*About this exercise*: For the listing below, work out the number of lines that hold "succeeds" and return that number alone.

*Excerpted records*:
(* ===== verification/GlobalModeFacts.v ===== *)
(** * A global mode is committed under the intent it was applied for

    Whatever else happens during a mutation of the global mode, its own
    changes of the database are of a few kinds, and the one that commits the
    mode is bound to the Core intent the handler read when it began and to the
    apply its own run of the pipeline returned.  While a fixed workflow is
    pending nobody else changes the mode. *)
From stdpp Require Import base list strings gmap relations.
From Stdlib Require Import ZArith Lia Ascii.
From S2P Require Import Prelude PyStr PyVal PyState PyTime AutoPool SelectorCandidates SelectorRank SelectionFence SelectionFenceFacts FenceSession SelectorDeps PendingState PendingFacts PendingInvariant SubjectTaxonomy SubjectPolicy GlobalMode.

Open Scope string_scope.
Open Scope Z_scope.
Open Scope list_scope.

(** ** What a mutation may change *)

(** Core is settled after its proof: the latest apply is [apply_id]'s, applied
    for the revision, and the module is still to be enabled. *)
Definition settles (n : Z) (apply_id : string) : relation fence_db := fun db db' =>
  core_intent_revision db = Some n /\ d_core db = Some ("enabled", "managed", "pending") /\
  option_map a_apply_id (latest_apply db) = Some apply_id /\
  option_map a_status (latest_apply db) = Some "applied" /\ option_map a_core_revision (latest_apply db) = Some (Some n) /\
  db' = with_core (Some ("enabled", "managed", "clean")) db.

(** The mode is written under the revision, the module and the apply. *)
Definition commits (mode : string) (n : Z) (snapshot : string * string * string) (apply_id : string) : relation fence_db := fun db db' =>
  core_intent_revision db = Some n /\ d_core db = Some snapshot /\ owns_apply apply_id n db = true /\
  exists audits,
    db' = FenceDb (d_pool db) (option_map (set_mode mode) (d_routing db)) (d_core db) (d_applies db) (d_audits db ++ audits).

Section Changes.
Context `{ReprContainer} `{PendingOutside}.

(** The pipeline was run for the revision, and its result is [result]. *)
Definition pipeline_ran (n : Z) (since asked : list request) (result : dict) : Prop := exists arguments,
  dget "core_intent_revision" arguments = VInt n /\ told since asked (Call "run_apply_pipeline" arguments) called (Some (VDict result)).

(** The apply of a run of the pipeline that succeeded. *)
Definition issued (n : Z) (since asked : list request) (apply_id : string) : Prop := exists result,
  pipeline_ran n since asked result /\ truthy (dget "ok" result) = true /\ apply_id = str_or "" (dget "apply_id" result).

(** What a run that began after [since] and asked [asked] so far may change;
    [n] and [snapshot] are its Core intent. *)
Inductive mode_change (mode : string) (n : Z) (snapshot : string * string * string) (since asked : list request)
    (db db' : fence_db) : Prop :=
  | EnsuresRow : db' = insert_routing db -> mode_change mode n snapshot since asked db db'
  | ExpiresFixed now t : told since asked SqlClock sql_now now -> told since asked ReadClock clock t -> expiry_change now t db db' ->
      mode_change mode n snapshot since asked db db'
  | RecordsError code message : db' = with_routing (option_map (set_outcome "failed" code message) (d_routing db)) db ->
      mode_change mode n snapshot since asked db db'
  | CommitsMode apply_id : issued n since asked apply_id -> commits mode n snapshot apply_id db db' ->
      mode_change mode n snapshot since asked db db'
  | SettlesCore apply_id : issued n since asked apply_id -> settles n apply_id db db' ->
      mode_change mode n snapshot since asked db db'.

#[export] Instance ran_lasting n since result : Lasting (fun l => pipeline_ran n since l result).
Proof. intros l l' Hl (a & Ha & Ht). exists a. split; [done|]. by eapply (told_lasting since). Qed.

#[export] Instance issued_lasting n since apply_id : Lasting (fun l => issued n since l apply_id).
Proof. intros l l' Hl (r & Hr & Hok). exists r. split; [|exact Hok]. by eapply (ran_lasting n since). Qed.
(** ** Metadata adapter *)

(** X13: [getMetadata] has three outcomes.  It succeeds exactly when the
    [Metadata] property is a dictionary, the [Position] read succeeds, the
    length entry and the position are [int64] or [uint64] values, the
    artist entry is a string array, and the title and album entries are
    present.  When everything but the title or album holds, it panics (the
    [String()] call on the missing entry).  A dictionary without a
    [mpris:length] or [xesam:artist] entry always gives an error, never a
    panic. *)
Theorem getMetadata_outcomes (vs : dbusValue -> string) :
  (forall pr : PlayerProps,
     isOk (getMetadata vs pr) = true <->
     exists m pv arts,
       propMetadata pr = Some (VDict m) /\ propPosition pr = Some pv /\
       int64Field (lookupV m "mpris:length") <> None /\ int64Field pv <> None /\
       lookupV m "xesam:artist" = VStringArray arts /\
       lookupV m "xesam:title" <> VInvalid /\ lookupV m "xesam:album" <> VInvalid) /\
  (forall pr : PlayerProps,
     isPanic (getMetadata vs pr) = true <->
     exists m pv arts,
       propMetadata pr = Some (VDict m) /\ propPosition pr = Some pv /\
       int64Field (lookupV m "mpris:length") <> None /\ int64Field pv <> None /\
       lookupV m "xesam:artist" = VStringArray arts /\
       (lookupV m "xesam:title" = VInvalid \/ lookupV m "xesam:album" = VInvalid)) /\
  (forall m pv,
     lookupOpt m "mpris:length" = None \/ lookupOpt m "xesam:artist" = None ->
     exists e, getMetadata vs {| propMetadata := Some (VDict m); propPosition := pv |} = Err e).
Proof.
  assert (Hz : forall v, isZeroVariant v = true <-> v = VInvalid)
    by (intros []; simpl; split; congruence).
  assert (Hnz : forall v, isZeroVariant v = false <-> v <> VInvalid)
    by (intros []; simpl; split; congruence).
  split; [|split].
  - intros pr. unfold getMetadata. split.
    + destruct (propMetadata pr) as [v|]; [|discriminate].
      destruct v as [| | | | |m|]; try discriminate.
      destruct (propPosition pr) as [pv|]; [|discriminate].
      destruct (int64Field (lookupV m "mpris:length")) eqn:El; [|discriminate].
      destruct (int64Field pv) eqn:Ep; [|discriminate].
      destruct (lookupV m "xesam:artist") as [| | | |arts| |] eqn:Ea; try discriminate.
      cbv zeta.
      destruct (isZeroVariant (lookupV m "xesam:title")) eqn:Et; [discriminate|].
      destruct (isZeroVariant (lookupV m "xesam:album")) eqn:Eb; [discriminate|].
      intros _. exists m, pv, arts.
      apply Hnz in Et, Eb. repeat split; congruence.
    + intros (m & pv & arts & H1 & H2 & H3 & H4 & H5 & H6 & H7).
      rewrite H1, H2, H5.
      destruct (int64Field (lookupV m "mpris:length")); [|congruence].
      destruct (int64Field pv); [|congruence]. cbv zeta.
      apply Hnz in H6, H7. rewrite H6, H7. reflexivity.
  - intros pr. unfold getMetadata. split.
    + destruct (propMetadata pr) as [v|]; [|discriminate].
      destruct v as [| | | | |m|]; try discriminate.
      destruct (propPosition pr) as [pv|]; [|discriminate].
      destruct (int64Field (lookupV m "mpris:length")) eqn:El; [|discriminate].
      destruct (int64Field pv) eqn:Ep; [|discriminate].
      destruct (lookupV m "xesam:artist") as [| | | |arts| |] eqn:Ea; try discriminate.
      cbv zeta.
      destruct (isZeroVariant (lookupV m "xesam:title") || isZeroVariant (lookupV m "xesam:album"))
        eqn:Ez; [|discriminate].
      intros _. exists m, pv, arts.
      apply orb_true_iff in Ez. rewrite !Hz in Ez.
      repeat split; congruence || tauto.
    + intros (m & pv & arts & H1 & H2 & H3 & H4 & H5 & H6).
      rewrite H1, H2, H5.
      destruct (int64Field (lookupV m "mpris:length")); [|congruence].
      destruct (int64Field pv); [|congruence]. cbv zeta.
      destruct H6 as [H6|H6]; apply Hz in H6; rewrite H6; [|rewrite orb_true_r]; reflexivity.
  - intros m pv Hmiss. unfold getMetadata. cbn [propMetadata propPosition].
    destruct pv as [pv|]; [|eexists; reflexivity].
    destruct Hmiss as [H|H]; rewrite (lookupOpt_none _ _ H); [eexists; reflexivity|].
    destruct (int64Field (lookupV m "mpris:length")); [|eexists; reflexivity].
    destruct (int64Field pv); eexists; reflexivity.
Qed.
Lemma escape_char_one_line (c : ascii) :
  has_char "010" (Json.escape_char c) = false.
Proof. destruct c as [[] [] [] [] [] [] [] []]; vm_compute; reflexivity. Qed.

Lemma escape_one_line (s : string) : has_char "010" (Json.escape s) = false.
Proof.
  induction s as [|c s IH]; [reflexivity|].
  cbn [Json.escape]. rewrite has_char_app, escape_char_one_line, IH.
  reflexivity.
Qed.

Lemma quote_one_line (s : string) : has_char "010" (Json.quote s) = false.
Proof.
  unfold Json.quote. cbn [has_char].
  rewrite has_char_app, escape_one_line. reflexivity.
Qed.

Lemma concat_sep_no_char (c : ascii) (sep : string) (l : list string) :
  has_char c sep = false ->
  List.Forall (fun x => has_char c x = false) l ->
  has_char c (String.concat sep l) = false.
Proof.
  intros Hsep Hl. induction Hl as [|x l Hx Hl IH]; [reflexivity|].
  destruct l as [|y l]; [exact Hx|].
  change (String.concat sep (x :: y :: l))
    with (x ++ sep ++ String.concat sep (y :: l)).
  now rewrite !has_char_app, Hx, Hsep, IH.
Qed.

Lemma ToString_one_line (v : JsVal) : has_char "010" (ToString v) = false
  \/ exists s, v = JStr s.
Proof.
  destruct v; try (left; reflexivity); try (right; eexists; reflexivity).
  all: left; cbn [ToString].
  all: try (destruct b; reflexivity).
  all: try (apply Number_toString_no_char; [reflexivity | discriminate]).
Qed.

Lemma has_char_lead (c d : ascii) (r : string) :
  has_char c (String d "" ++ r) = Ascii.eqb c d || has_char c r.
Proof. reflexivity. Qed.

Lemma stringify_one_line (j : Json.t) :
  forall text, Json.stringify j = Some text -> has_char "010" text = false.
Proof.
  induction j as [v | items IH | fields IH] using Json_induction;
    intros text Htext.
  - destruct v as [| |b|z|s]; cbn in Htext; try discriminate;
      injection Htext as <-.
    + reflexivity.
    + destruct b; reflexivity.
    + apply Number_toString_no_char; [reflexivity | discriminate].
    + apply quote_one_line.
  - cbn [Json.stringify] in Htext. injection Htext as <-.
    rewrite has_char_lead, has_char_app.
    rewrite concat_sep_no_char; [reflexivity | reflexivity |].
    induction IH as [|i items Hi _ IHitems]; constructor; [|exact IHitems].
    destruct (Json.stringify i) as [x|]; [now apply Hi | reflexivity].
  - cbn [Json.stringify] in Htext. injection Htext as <-.
    rewrite has_char_lead, has_char_app.
    rewrite concat_sep_no_char; [reflexivity | reflexivity |].
    induction IH as [|[k i] fields Hi _ IHfields]; cbn [flat_map];
      [constructor|].
    cbn [snd fst] in *. destruct (Json.stringify i) as [x|]; [|exact IHfields].
    constructor; [|exact IHfields].
    rewrite !has_char_app, quote_one_line, (Hi x eq_refl). reflexivity.
Qed.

*Task response*: 2